By Alex Bunten | The Charlotte News
What comes to mind when you hear the word “jackjumper”? A quick Internet search will pull up a long-jumping, venomous breed of ant from Australia, some cables for jump-starting your car and possibly a few antiquated references to flailing your arms and feet around in unison at an aerobics class.
Dig a bit deeper and you’d see a single ski with a tippy-looking seat on top of a short post. Some are 100 years old, others of a more modern design. Look through images and there’d be a host of Charlotters riding these contraptions all over the state—at Mt. Philo, Lincoln Gap, Bolton Valley and others. Most recently, there was a flock of locals down at Mount Snow’s 36th annual Jackjump World Championship on March 6.
Once a year, “woodchucks” from around the state, and even from New Hampshire, descend on Mount Snow to test their home-made jackjumpers on a tight dual slalom course set on Charlie’s Chase. Each rider gets two runs and the times are combined. The grand prize this year was $100 cash for the top spot.

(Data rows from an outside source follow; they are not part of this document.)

(** *** The handlers and pollers at work on the shared task map *)

Inductive op :=
| OpSubmit (R : Remote) (now : Z) (file : UploadFile)
    (model_version : string) (style : option string)
    (texture_resolution : Z) (remesh : string)
| OpStatus (R : Remote) (task_id : string)
| OpDownload (R : Remote) (task_id : string) (format : string)
| OpPollTurn (R : Remote) (task_id : string) (attempt : Z)
| OpMonitor (remote : nat -> Remote) (task_id : string) (fuel : nat).

Definition with_storage (w : World) (m : gmap string TaskResponse) : World :=
  {| task_storage := m; background_tasks := background_tasks w;
     files := files w |}.

Definition run_op (o : op) (w : World) : World :=
  match o with
  | OpSubmit R now file model_version style texture_resolution remesh =>
      snd (convert_image_to_3d R now file model_version style
             texture_resolution remesh w)
  | OpStatus R task_id => snd (get_task_status R task_id w)
  | OpDownload R task_id format => snd (download_3d_model R task_id format w)
  | OpPollTurn R task_id attempt =>
      with_storage w
        (storage (snd (monitor_iteration R task_id
                         {| attempt := attempt; storage := task_storage w;
                            trace := [] |})))
  | OpMonitor remote task_id fuel =>
      match monitor_task_progress remote task_id fuel (task_storage w) with
      | Some st => with_storage w (storage st)
      | None => w
      end
  end.

Definition run_ops (ops : list op) (w : World) : World :=
  fold_left (fun w o => run_op o w) ops w.

End Handlers.

(** The process starts with an empty task map. *)
Definition initial_world : World :=
  {| task_storage := ∅; background_tasks := []; files := ∅ |}.

(** ** A reference implementation of the library interfaces

    Images reduced to mode, size and a transparency flag, read from a
    six-byte header; thumbnail sizes computed in exact integer arithmetic.
    It shows that the interfaces above can be met and lets the model run on
    concrete requests. *)

Module Raster.

Record image := {
  im_mode : string;
  im_size : Z * Z;
  im_transparency : bool;
}.

Definition unidentified : pyerr :=
  OtherError "UnidentifiedImageError" "cannot identify image file".

Definition mode_of_code (b : Byte.byte) : option string :=
  match Byte.to_N b with
  | 0%N => Some "RGB"
  | 1%N => Some "RGBA"
  | 2%N => Some "P"
  | 3%N => Some "LA"
  | 4%N => Some "L"
  | 5%N => Some "CMYK"
  | _ => None
  end.

Definition word (hi lo : Byte.byte) : Z :=
  Z.of_N (Byte.to_N hi) * 256 + Z.of_N (Byte.to_N lo).

Definition byte_of (z : Z) : Byte.byte :=
  default Byte.x00 (Byte.of_N (Z.to_N (z mod 256))).
(** X9.  Burry's balance-sheet analysis scores between 0 and its maximum
    of 3.  It gives the full 3 points exactly when the latest metrics report
    a debt-to-equity ratio below 0.5 and the latest line item reports cash
    above its total debt; without a debt-to-equity ratio it gives at most 1,
    without line items at most 2. *)
Theorem burry_balance_sheet_score (fmt : string -> Q -> string)
    (metrics : list Metrics) (line_items : list LineItem) :
  let a := MichaelBurry._analyze_balance_sheet fmt metrics line_items in
  s_max_score a = 3
  /\ 0 <= s_score a <= 3
  /\ (s_score a = 3
      <-> (exists d, head metrics ≫= m_debt_to_equity = Some d /\ (d < 5 # 10)%Q)
          /\ (exists item cash debt,
                head line_items = Some item
                /\ cash_and_equivalents item = Some cash
                /\ total_debt item = Some debt
                /\ (debt < cash)%Q))
  /\ (head metrics ≫= m_debt_to_equity = None -> s_score a <= 1)
  /\ (line_items = [] -> s_score a <= 2).
Proof.
  unfold MichaelBurry._analyze_balance_sheet, MichaelBurry._latest_line_item.
  cbv zeta. cbn [s_score s_max_score].
  split; [reflexivity|].
  destruct (head metrics ≫= m_debt_to_equity) as [d|].
  - destruct (Qlt_bool d (5 # 10)) eqn:Hd.
    + apply Qlt_bool_iff in Hd.
      destruct (head line_items) as [item|] eqn:Hitem.
      * destruct (cash_and_equivalents item) as [cash|] eqn:Hcash.
        -- destruct (total_debt item) as [debt|] eqn:Hdebt.
           ++ destruct (Qlt_bool debt cash) eqn:Hnet.
              ** apply Qlt_bool_iff in Hnet.
                 unfold award, note; cbn [fst snd].
                 split; [lia|]. split; [|split; [discriminate|]].
                 --- split; [|reflexivity]. intros _. split; [eauto|].
                     exists item, cash, debt. auto.
                 --- intros ->. discriminate Hitem.
              ** apply Qlt_bool_false_iff in Hnet.
                 unfold award, note; cbn [fst snd].
                 split; [lia|]. split; [|split; [discriminate|]].
                 --- split; [lia|].
                     intros (_ & item' & cash' & debt' & [= <-] & Hc & Ht & Hlt).
                     rewrite Hcash in Hc. rewrite Hdebt in Ht.
                     injection Hc as <-. injection Ht as <-. lra.
                 --- intros ->. discriminate Hitem.
           ++ unfold award, note; cbn [fst snd].
              split; [lia|]. split; [|split; [discriminate|]].
              ** split; [lia|].
                 intros (_ & item' & cash' & debt' & [= <-] & _ & Ht & _).
                 rewrite Hdebt in Ht. discriminate Ht.
              ** intros ->. discriminate Hitem.
        -- unfold award, note; cbn [fst snd].
           split; [lia|]. split; [|split; [discriminate|]].
           ++ split; [lia|].
              intros (_ & item' & cash' & debt' & [= <-] & Hc & _).
              rewrite Hcash in Hc. discriminate Hc.
           ++ intros ->. discriminate Hitem.
      * unfold award; cbn [fst snd].
        split; [lia|]. split; [|split; [discriminate | lia]].
        split; [lia|].
        intros (_ & item' & cash' & debt' & Hi & _). discriminate Hi.
    + apply Qlt_bool_false_iff in Hd.
      assert (Hno : ~ exists d', Some d = Some d' /\ (d' < 5 # 10)%Q).
      { intros (d' & [= <-] & Hlt). lra. }
      split; [|split; [|split; [discriminate|]]].
      * split_conditions; unfold award, note; cbn [fst snd]; lia.
      * split.
        -- split_conditions; unfold award, note; cbn [fst snd]; lia.
        -- intros [H _]. destruct (Hno H).
      * intros ->. cbn [head]. split_conditions; unfold award, note; cbn [fst snd]; lia.
  - split; [|split; [|split]].
    + split_conditions; unfold award, note; cbn [fst snd]; lia.
    + split.
      * split_conditions; unfold award, note; cbn [fst snd]; lia.
      * intros [(d & Hd & _) _]. discriminate Hd.
    + intros _. split_conditions; unfold award, note; cbn [fst snd]; lia.
    + intros ->. cbn [head]. unfold note; cbn [fst snd]. lia.
Qed.

(** Sums of share counts. *)
Lemma sum_from_nonneg (l : list Q) (acc : Q) :
  Forall (fun x => 0 <= x)%Q l -> (acc <= fold_left Qplus l acc)%Q.
Proof.
  revert acc. induction l as [|x l IH]; intros acc Hl; cbn.
  - lra.
  - inversion Hl as [|? ? Hx Hl']; subst.
    specialize (IH (acc + x)%Q Hl'). lra.
Qed.

Lemma sum_positive (l : list Q) :
  Forall (fun x => 0 < x)%Q l -> l <> [] -> (0 < sum l)%Q.
Proof.
  intros Hl Hne. destruct l as [|x l]; [contradiction|].
  inversion Hl as [|? ? Hx Hl']; subst.
  unfold sum. cbn.
  assert (H : (0 + x <= fold_left Qplus l (0 + x))%Q).
  { apply sum_from_nonneg. eapply Forall_impl; [exact Hl'|].
    cbn. intros. lra. }
  lra.
Qed.

Lemma bought_shares_positive (trades : list InsiderTrade) :
  Forall (fun x => 0 < x)%Q
    (map MichaelBurry.shares_or_0
       (List.filter (fun t => Qlt_bool 0 (MichaelBurry.shares_or_0 t)) trades)).
Proof.
  induction trades as [|t trades IH]; cbn; [constructor|].
  destruct (Qlt_bool 0 (MichaelBurry.shares_or_0 t)) eqn:E; [|exact IH].
  cbn. constructor; [|exact IH]. apply Qlt_bool_iff. exact E.
Qed.

Lemma filter_none {A} (p : A -> bool) (l : list A) :
  Forall (fun x => p x = false) l -> List.filter p l = [].
Proof.
  induction 1 as [|x l Hx _ IH]; cbn; [reflexivity|]. now rewrite Hx.
Qed.

(** X10.  Burry's insider analysis never raises; its score lies between 0
    and its maximum of 2.  When no trade bought shares the score is 0; when
    some trade bought shares and none sold any, the score is at least 1. *)
Theorem burry_insider_score (fmt : string -> Q -> string)
    (insider_trades : list InsiderTrade) :
  exists a,
    MichaelBurry._analyze_insider_activity fmt insider_trades = Ok a
    /\ s_max_score a = 2
    /\ 0 <= s_score a <= 2
    /\ (Forall (fun t => (MichaelBurry.shares_or_0 t <= 0)%Q) insider_trades ->
        s_score a = 0)
    /\ (Forall (fun t => (0 <= MichaelBurry.shares_or_0 t)%Q) insider_trades ->
        Exists (fun t => (0 < MichaelBurry.shares_or_0 t)%Q) insider_trades ->
        1 <= s_score a).
Proof.
  unfold MichaelBurry._analyze_insider_activity. cbv zeta.
  destruct (is_empty insider_trades) eqn:Hempty.
  { eexists; split; [reflexivity|]. cbn.
    split; [reflexivity|]. split; [lia|]. split; [reflexivity|].
    intros _ Hex. destruct insider_trades; [|discriminate Hempty].
    inversion Hex. }
  set (bought := sum (map MichaelBurry.shares_or_0
                        (List.filter (fun t => Qlt_bool 0 (MichaelBurry.shares_or_0 t))
                           insider_trades))).
  set (sold := Qabs (sum (map MichaelBurry.shares_or_0
                            (List.filter (fun t => Qlt_bool (MichaelBurry.shares_or_0 t) 0)
                               insider_trades)))).
  assert (Hnone : Forall (fun t => (MichaelBurry.shares_or_0 t <= 0)%Q) insider_trades ->
                  (bought == 0)%Q).
  { intros Hall. subst bought. rewrite filter_none; [reflexivity|].
    eapply Forall_impl; [exact Hall|]. cbn. intros t Ht.
    apply Qlt_bool_false_iff. exact Ht. }
  assert (Hsome : Forall (fun t => (0 <= MichaelBurry.shares_or_0 t)%Q) insider_trades ->
                  Exists (fun t => (0 < MichaelBurry.shares_or_0 t)%Q) insider_trades ->
                  (0 < bought - sold)%Q).
  { intros Hall Hex. subst bought sold.
    rewrite (filter_none (fun t => Qlt_bool (MichaelBurry.shares_or_0 t) 0)).
    2:{ eapply Forall_impl; [exact Hall|]. cbn. intros t Ht.
        apply Qlt_bool_false_iff. exact Ht. }
    cbn [map]. unfold sum at 2. cbn [fold_left].
    assert (Hpos : (0 < sum (map MichaelBurry.shares_or_0
                               (List.filter
                                  (fun t => Qlt_bool 0 (MichaelBurry.shares_or_0 t))
                                  insider_trades)))%Q).
    { apply sum_positive; [apply bought_shares_positive|].
      apply Exists_exists in Hex as (t & Hin & Ht).
      intros Hnil. apply map_eq_nil in Hnil.
      assert (Hf : In t (List.filter
                           (fun t => Qlt_bool 0 (MichaelBurry.shares_or_0 t))
                           insider_trades)).
      { apply filter_In. split; [apply list_elem_of_In; exact Hin|].
        apply Qlt_bool_iff. exact Ht. }
      rewrite Hnil in Hf. destruct Hf. }
    change (Qabs 0) with 0%Q. lra. }
  assert (Hsold : (0 <= sold)%Q) by apply Qabs_nonneg.
  destruct (Qlt_bool 0 (bought - sold)) eqn:Hnet.
  - rewrite (div_ok _ _ (max_one_nonzero _)). cbn [mbind result_bind].
    eexists; split; [reflexivity|]. cbn [s_score s_max_score].
    split; [reflexivity|].
    apply Qlt_bool_iff in Hnet.
    split; [|split].
    + split_conditions; unfold award; cbn [fst snd]; lia.
    + intros Hall. specialize (Hnone Hall). lra.
    + intros _ _. split_conditions; unfold award; cbn [fst snd]; lia.
  - eexists; split; [reflexivity|]. cbn.
    split; [reflexivity|]. split; [lia|]. split; [reflexivity|].
    intros Hall Hex. apply Qlt_bool_false_iff in Hnet.
    specialize (Hsome Hall Hex). lra.
Qed.
Lemma updateStore_frame st :
  let st' := (updateStore st).2 in
  params (request st') = params (request st) /\
  untouched <$> stores st' = untouched <$> stores st /\
  others (params (request st) !! "id") (stores st')
    = others (params (request st) !! "id") (stores st).
Proof.
  destruct (updateStore_cases st)
    as [(e & -> & _)|(l & Hl & [[-> _]|[(e & ->)|(oldStore & Hf & ->)]])];
    try done.
  split; [done|]. split.
  - by apply (untouched_replace_found (params (request st) !! "id") _ oldStore).
  - apply others_replace. exact (find_byId_id _ _ _ Hf).
Qed.

End FrameFacts.

(** X15. Whatever the request and its outcome, POST /add/:id changes at
    most the name, the description and the address of stores with the id of
    the route: tags, photo, coordinates, location type, creation time, slug,
    author and id of every store are as before, the catalog has the same
    stores in the same order, and a store with another id is unchanged in
    every field. *)
Theorem update_touches_three_fields_of_one_store `{Ports} (st : State) :
  let out := handle POST_add_id st in
  untouched <$> stores out.2 = untouched <$> stores st /\
  length (stores out.2) = length (stores st) /\
  forall (i : nat) (d : IStore),
    stores st !! i = Some d ->
    params (request st) !! "id" <> Some (_id d) ->
    stores out.2 !! i = Some d.
Proof.
  intros out.
  assert ((fun st => (params (request st), untouched <$> stores st,
                      others (params (request st) !! "id") (stores st))) out.2
          = (fun st => (params (request st), untouched <$> stores st,
                        others (params (request st) !! "id") (stores st))) st)
    as Hkeep.
  { subst out. unfold handle.
    apply (runRoute_keeps
             (fun st => (params (request st), untouched <$> stores st,
                         others (params (request st) !! "id") (stores st)))).
    repeat constructor; intros st0.
    - by rewrite upload_state.
    - by rewrite catchErrors_state, resize_keeps_stores, resize_keeps_params.
    - rewrite catchErrors_state.
      destruct (updateStore_frame st0) as (-> & -> & Ho). by rewrite Ho. }
  simpl in Hkeep. injection Hkeep as Hp Hu Ho. rewrite Hp in Ho.
  split; [done|]. split.
  - apply (f_equal length) in Hu. by rewrite !length_fmap in Hu.
  - intros i d Hd Hne. apply (f_equal (fun l => l !! i)) in Ho.
    unfold others in Ho. rewrite !list_lookup_fmap, Hd in Ho. simpl in Ho.
    rewrite bool_decide_eq_false_2 in Ho by done.
    destruct (stores out.2 !! i) as [d'|]; [|done]. simpl in Ho.
    destruct (bool_decide _); [done|]. by injection Ho as ->.
Qed.

(** X16. After an update by the owner went through, the edit form that the
    redirect leads to shows the store as it was just saved, under the title
    "Edit" and the new name. *)
Theorem edit_form_after_update_shows_the_update `{Ports}
    (st : State) (l : BodyLocation) (oldStore : IStore) (u : User.IUserModel) :
  file (request st) = None ->
  b_location (body (request st)) = Some l ->
  List.find (byId (params (request st) !! "id")) (stores st) = Some oldStore ->
  validName (b_name (body (request st))) ->
  user (request st) = Some u ->
  author oldStore = User._id u ->
  let out := handle POST_add_id st in
  let newStore := sanitizeStore (assigned (body (request st)) oldStore) in
  out.1 = Sent (Redirect ("/stores/" +:+ _id oldStore +:+ "/edit")) /\
  (handle GET_stores_id_edit out.2).1 =
    Sent (Render "editStore"
            {| title := "Edit " +:+ show (name newStore);
               l_store := Some newStore;
               l_stores := []; l_tag := None; l_tags := [] |}).
Proof.
  intros Hfile Hl Hf Hn Hu Ha out newStore. subst out.
  destruct (post_routes_without_file st Hfile) as [_ ->].
  cbn [runRoute]. unfold catchErrors.
  rewrite (updateStore_found st l oldStore Hl Hf Hn). cbn [fst snd].
  split; [done|].
  unfold handle, initializeRoutes. cbn [runRoute]. unfold catchErrors.
  rewrite (editStore_user (updated l oldStore st) newStore u).
  - rewrite bool_decide_eq_true_2; done.
  - simpl. by apply (find_replaceDoc _ _ oldStore).
  - exact Hu.
Qed.

Lemma edit_form_after_update_shows_the_update_witness :
  let out := handle (H := Fixture.ports) POST_add_id Fixture.ownerUpdate in
  let newStore :=
    sanitizeStore (H := Fixture.ports)
      (assigned (body (request Fixture.ownerUpdate)) Fixture.blueMoon) in
  out.1 = Sent (Redirect ("/stores/" +:+ _id Fixture.blueMoon +:+ "/edit")) /\
  (handle (H := Fixture.ports) GET_stores_id_edit out.2).1 =
    Sent (Render "editStore"
            {| title := "Edit " +:+ show (name newStore);
               l_store := Some newStore;
               l_stores := []; l_tag := None; l_tags := [] |}).
Proof.
  apply (edit_form_after_update_shows_the_update (H := Fixture.ports)
           Fixture.ownerUpdate
           {| bl_type := None; bl_coordinates := []; bl_address := Some "9 New Rd" |}
           Fixture.blueMoon Fixture.alice).
  - reflexivity.
  - reflexivity.
  - reflexivity.
  - exists "Green Star". split; [reflexivity|discriminate].
  - reflexivity.
  - reflexivity.
Defined.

With a combined time of 53.91, Mark Stirewalt of Waterbury Center took gold for the second year in a row. Craig Bunten of Charlotte was a hair’s breadth behind him with a combined time of 53.95. Ethan Bond-Watts, who had previously won the competition three time in 2010, 2012 and 2013, came in fourth with a time of 56:21.
Other locals on the list of competitors were David Richardson, Sean Hirten, Tucker Bond-Watts, Matt Lageunesse, Neil Marchiese and Tom Deckman.
In a tentative testament to the ease of riding these wild-looking devices down a steep slope, Deckman, who had tried jackjumping only once on Mt. Philo the year previous, was able to compete in the championship without missing a gate.
Charlotte’s local inn-keeper, David Garbose, was also in attendance, watching the team sponsored by the Mt. Philo Inn. “It’s a great sport and seems to have strong connections to Charlotte,” he said, “We are happy to sponsor the riders, and we always love seeing them on Mt. Philo. Next year, if we get some snow in the valley maybe we’ll have our own competition in the north!”
Currently jackjumping is only officially allowed on certain lifts at Bolton Valley and Jay Peak. According to Lee Weisman, former Charlotter and an unofficial advocate for the sport, other mountains may open their gates to jackjumping in the coming year.